» Raw data
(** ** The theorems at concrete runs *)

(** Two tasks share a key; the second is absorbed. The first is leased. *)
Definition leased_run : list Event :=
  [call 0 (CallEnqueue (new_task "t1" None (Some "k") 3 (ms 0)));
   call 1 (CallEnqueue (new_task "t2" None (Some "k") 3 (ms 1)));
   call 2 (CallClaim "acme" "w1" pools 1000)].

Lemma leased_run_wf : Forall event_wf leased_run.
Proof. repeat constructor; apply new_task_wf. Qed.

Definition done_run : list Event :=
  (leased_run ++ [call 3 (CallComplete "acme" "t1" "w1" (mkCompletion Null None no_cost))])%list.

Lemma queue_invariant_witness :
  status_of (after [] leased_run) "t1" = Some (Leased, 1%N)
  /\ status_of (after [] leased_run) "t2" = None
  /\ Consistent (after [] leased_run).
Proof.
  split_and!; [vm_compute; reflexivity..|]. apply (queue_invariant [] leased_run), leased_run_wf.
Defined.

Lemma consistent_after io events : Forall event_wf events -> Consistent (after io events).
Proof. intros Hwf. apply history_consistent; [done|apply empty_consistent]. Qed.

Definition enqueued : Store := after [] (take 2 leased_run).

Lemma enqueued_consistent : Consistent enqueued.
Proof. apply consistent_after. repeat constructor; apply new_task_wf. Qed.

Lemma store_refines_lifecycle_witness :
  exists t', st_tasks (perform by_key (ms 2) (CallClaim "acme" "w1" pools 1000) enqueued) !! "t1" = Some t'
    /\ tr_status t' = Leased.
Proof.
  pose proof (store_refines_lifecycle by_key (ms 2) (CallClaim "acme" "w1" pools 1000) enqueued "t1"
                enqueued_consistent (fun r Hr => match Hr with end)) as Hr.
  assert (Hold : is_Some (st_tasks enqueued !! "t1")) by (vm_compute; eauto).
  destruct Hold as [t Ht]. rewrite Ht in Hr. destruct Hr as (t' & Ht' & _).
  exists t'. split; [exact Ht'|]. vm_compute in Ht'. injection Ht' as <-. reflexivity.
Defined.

---

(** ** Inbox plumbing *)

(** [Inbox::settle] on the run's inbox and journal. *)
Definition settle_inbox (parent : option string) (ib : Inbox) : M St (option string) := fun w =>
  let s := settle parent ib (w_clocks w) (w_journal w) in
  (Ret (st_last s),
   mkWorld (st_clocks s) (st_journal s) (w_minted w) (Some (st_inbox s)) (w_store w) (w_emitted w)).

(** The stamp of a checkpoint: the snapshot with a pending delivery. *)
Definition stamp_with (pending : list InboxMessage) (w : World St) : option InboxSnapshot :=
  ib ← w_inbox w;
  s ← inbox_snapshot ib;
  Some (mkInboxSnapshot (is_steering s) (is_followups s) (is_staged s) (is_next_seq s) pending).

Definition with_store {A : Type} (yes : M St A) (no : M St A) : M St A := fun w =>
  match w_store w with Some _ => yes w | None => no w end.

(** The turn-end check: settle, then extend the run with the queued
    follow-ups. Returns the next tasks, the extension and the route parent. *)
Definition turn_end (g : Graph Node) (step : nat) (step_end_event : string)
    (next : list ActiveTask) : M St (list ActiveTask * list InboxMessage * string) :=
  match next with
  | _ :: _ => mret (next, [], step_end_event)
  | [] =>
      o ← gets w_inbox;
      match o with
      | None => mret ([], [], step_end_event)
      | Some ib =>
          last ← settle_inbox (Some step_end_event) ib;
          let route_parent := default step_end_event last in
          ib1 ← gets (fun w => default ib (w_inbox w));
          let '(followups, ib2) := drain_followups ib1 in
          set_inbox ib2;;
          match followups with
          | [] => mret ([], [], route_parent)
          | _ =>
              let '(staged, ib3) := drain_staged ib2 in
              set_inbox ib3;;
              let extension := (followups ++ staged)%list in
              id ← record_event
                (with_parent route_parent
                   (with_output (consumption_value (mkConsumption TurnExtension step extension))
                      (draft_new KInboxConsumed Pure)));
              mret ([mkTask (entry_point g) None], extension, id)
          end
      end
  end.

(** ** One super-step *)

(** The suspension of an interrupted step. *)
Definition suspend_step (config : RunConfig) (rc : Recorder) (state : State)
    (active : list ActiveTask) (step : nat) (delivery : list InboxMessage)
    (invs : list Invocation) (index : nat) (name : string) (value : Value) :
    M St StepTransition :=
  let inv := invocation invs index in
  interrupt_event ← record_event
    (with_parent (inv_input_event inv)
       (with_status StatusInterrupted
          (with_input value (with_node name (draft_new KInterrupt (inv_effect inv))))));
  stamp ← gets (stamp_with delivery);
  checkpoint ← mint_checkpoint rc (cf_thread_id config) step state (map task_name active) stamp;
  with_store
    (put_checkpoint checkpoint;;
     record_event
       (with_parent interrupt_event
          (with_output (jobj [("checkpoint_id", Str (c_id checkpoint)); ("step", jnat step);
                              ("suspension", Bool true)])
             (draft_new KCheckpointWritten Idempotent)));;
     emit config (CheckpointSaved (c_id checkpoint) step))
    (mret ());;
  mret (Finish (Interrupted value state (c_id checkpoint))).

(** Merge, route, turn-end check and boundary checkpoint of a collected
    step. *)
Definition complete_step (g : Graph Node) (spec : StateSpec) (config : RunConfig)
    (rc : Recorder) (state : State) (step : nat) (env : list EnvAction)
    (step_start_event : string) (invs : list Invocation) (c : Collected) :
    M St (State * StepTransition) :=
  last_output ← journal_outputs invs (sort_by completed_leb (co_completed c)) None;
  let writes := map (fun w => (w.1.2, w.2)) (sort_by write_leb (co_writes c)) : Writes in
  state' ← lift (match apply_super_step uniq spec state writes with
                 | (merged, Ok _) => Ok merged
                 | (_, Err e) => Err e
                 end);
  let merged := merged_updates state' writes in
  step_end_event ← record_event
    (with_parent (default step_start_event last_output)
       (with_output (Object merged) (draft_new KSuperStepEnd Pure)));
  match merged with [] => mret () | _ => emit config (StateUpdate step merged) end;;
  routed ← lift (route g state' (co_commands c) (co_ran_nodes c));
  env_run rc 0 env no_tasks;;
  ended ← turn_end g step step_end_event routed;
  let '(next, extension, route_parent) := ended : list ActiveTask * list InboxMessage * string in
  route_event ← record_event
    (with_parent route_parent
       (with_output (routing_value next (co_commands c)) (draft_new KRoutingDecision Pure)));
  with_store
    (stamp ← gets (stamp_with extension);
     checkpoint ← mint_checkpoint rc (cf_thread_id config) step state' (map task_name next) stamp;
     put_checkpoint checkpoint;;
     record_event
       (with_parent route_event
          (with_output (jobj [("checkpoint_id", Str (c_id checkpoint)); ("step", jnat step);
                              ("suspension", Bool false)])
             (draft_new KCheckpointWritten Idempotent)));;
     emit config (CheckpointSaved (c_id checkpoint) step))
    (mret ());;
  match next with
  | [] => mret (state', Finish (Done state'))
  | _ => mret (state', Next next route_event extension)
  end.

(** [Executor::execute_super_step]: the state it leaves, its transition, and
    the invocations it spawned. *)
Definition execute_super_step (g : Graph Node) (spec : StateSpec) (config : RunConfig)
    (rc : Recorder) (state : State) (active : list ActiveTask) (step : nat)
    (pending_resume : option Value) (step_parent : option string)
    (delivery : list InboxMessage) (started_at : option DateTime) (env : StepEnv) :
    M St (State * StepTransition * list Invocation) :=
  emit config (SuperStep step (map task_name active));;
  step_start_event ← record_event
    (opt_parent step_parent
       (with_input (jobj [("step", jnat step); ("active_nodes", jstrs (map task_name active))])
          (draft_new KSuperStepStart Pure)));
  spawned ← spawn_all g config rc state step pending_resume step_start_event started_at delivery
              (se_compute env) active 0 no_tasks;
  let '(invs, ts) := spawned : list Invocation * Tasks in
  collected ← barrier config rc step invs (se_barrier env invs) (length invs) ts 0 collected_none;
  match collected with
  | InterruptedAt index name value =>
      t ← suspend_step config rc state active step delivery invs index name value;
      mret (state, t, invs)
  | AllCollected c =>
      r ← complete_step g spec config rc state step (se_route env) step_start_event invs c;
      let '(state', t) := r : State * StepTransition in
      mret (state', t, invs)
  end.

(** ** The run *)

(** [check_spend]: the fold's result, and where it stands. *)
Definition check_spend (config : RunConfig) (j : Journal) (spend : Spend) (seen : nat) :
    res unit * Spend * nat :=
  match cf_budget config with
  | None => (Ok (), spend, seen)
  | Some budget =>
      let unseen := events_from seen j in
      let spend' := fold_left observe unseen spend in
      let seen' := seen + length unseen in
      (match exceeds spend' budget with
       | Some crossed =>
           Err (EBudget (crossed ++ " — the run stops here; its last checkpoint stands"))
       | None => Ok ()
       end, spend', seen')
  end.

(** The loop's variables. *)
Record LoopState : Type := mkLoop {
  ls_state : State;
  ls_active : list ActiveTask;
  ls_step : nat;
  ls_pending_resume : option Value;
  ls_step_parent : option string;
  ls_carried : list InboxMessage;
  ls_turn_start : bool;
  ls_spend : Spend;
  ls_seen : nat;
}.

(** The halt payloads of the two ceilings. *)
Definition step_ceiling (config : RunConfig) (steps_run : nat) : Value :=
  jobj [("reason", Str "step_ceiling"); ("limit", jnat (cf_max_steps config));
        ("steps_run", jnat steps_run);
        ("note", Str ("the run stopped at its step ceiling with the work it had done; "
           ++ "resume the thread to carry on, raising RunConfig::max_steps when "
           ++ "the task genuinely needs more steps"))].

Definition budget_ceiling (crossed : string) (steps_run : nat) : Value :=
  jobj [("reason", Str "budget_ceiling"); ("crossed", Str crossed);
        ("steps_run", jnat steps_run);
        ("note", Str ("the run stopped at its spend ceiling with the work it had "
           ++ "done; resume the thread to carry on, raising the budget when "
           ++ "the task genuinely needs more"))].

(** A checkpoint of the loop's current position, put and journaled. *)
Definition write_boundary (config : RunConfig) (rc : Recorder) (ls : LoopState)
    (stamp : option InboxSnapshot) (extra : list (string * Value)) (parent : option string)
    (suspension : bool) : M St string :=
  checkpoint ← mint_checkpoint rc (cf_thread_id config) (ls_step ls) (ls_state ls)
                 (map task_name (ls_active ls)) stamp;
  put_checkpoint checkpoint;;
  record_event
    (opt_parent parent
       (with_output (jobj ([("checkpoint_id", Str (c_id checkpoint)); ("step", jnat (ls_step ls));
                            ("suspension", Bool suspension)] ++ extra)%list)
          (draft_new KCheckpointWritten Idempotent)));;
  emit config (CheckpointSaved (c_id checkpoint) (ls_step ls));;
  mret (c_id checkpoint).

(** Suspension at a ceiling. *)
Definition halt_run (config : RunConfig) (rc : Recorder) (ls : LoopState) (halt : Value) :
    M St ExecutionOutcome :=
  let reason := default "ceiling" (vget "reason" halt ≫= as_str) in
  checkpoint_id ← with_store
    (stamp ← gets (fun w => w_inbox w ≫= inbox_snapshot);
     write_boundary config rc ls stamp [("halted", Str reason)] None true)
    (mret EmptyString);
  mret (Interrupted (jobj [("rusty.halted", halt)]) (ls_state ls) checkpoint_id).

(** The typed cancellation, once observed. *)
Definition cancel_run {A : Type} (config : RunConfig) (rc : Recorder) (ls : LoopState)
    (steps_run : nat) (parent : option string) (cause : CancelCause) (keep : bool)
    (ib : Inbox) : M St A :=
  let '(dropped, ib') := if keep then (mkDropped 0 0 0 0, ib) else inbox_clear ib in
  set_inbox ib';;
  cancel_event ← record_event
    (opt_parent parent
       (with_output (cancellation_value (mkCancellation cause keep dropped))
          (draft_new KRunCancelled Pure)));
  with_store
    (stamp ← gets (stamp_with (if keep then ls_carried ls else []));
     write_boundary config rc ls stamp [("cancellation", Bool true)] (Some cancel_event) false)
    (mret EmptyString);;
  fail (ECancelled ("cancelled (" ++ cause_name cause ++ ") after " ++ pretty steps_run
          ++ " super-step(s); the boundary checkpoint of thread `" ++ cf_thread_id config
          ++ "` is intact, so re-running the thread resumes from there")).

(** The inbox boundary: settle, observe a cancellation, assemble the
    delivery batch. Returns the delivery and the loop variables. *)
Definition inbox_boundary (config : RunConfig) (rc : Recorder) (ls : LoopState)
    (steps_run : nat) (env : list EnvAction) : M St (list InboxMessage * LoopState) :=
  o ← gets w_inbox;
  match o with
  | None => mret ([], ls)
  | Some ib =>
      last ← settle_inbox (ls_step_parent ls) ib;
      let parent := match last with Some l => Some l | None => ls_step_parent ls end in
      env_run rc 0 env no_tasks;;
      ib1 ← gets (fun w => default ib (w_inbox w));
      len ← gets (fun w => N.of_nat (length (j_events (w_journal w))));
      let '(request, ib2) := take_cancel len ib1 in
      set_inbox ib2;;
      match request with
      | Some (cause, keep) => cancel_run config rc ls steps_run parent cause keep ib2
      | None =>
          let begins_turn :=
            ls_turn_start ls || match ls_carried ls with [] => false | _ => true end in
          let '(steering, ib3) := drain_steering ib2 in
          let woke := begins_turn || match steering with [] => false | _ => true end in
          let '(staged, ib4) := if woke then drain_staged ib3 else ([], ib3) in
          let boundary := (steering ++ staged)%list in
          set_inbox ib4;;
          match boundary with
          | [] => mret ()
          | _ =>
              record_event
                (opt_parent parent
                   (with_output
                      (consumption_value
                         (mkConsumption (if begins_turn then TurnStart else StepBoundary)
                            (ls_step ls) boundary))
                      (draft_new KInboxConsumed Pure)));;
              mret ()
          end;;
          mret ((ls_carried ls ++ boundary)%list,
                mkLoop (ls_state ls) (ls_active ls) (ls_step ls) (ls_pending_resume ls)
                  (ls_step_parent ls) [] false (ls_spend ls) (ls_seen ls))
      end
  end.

--

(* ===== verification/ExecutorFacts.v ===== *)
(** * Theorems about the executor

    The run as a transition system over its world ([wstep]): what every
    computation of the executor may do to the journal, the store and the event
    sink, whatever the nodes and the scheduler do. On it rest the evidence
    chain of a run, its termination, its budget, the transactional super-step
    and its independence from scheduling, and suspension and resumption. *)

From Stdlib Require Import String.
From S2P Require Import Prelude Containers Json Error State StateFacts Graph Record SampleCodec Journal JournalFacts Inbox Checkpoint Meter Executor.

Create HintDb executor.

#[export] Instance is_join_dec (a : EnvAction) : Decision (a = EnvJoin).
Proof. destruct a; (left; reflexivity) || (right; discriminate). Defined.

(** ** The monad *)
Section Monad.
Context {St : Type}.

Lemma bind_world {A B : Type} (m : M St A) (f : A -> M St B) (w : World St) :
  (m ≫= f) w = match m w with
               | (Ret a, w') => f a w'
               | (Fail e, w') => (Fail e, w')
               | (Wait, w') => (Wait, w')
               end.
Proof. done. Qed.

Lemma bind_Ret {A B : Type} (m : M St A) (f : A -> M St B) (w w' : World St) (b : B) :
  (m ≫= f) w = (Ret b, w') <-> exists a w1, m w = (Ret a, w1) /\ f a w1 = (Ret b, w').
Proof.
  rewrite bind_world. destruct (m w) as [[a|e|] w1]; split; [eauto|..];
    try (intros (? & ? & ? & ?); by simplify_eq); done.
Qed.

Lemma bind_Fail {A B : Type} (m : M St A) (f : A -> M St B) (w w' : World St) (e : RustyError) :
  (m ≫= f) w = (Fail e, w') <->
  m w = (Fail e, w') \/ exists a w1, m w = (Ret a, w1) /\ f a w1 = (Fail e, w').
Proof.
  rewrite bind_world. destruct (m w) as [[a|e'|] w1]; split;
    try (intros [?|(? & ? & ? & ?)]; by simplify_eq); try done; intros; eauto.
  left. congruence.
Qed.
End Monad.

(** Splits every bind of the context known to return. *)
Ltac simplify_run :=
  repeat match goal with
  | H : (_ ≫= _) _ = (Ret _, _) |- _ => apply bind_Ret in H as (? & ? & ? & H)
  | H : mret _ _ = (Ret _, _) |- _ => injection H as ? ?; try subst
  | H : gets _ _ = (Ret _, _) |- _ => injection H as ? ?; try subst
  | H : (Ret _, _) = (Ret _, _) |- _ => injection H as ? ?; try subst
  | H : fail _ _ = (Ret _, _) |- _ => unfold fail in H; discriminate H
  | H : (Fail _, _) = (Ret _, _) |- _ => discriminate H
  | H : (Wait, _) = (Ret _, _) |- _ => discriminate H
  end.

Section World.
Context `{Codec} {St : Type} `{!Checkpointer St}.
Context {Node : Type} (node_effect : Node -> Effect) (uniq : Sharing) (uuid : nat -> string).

» Directions
Output the lines of the records above exactly as they appear, from the line containing "B) (w : World" through the line containing "w') => (Wait, w')".

» Answer to this exercise
Lemma bind_world {A B : Type} (m : M St A) (f : A -> M St B) (w : World St) :
  (m ≫= f) w = match m w with
               | (Ret a, w') => f a w'
               | (Fail e, w') => (Fail e, w')
               | (Wait, w') => (Wait, w')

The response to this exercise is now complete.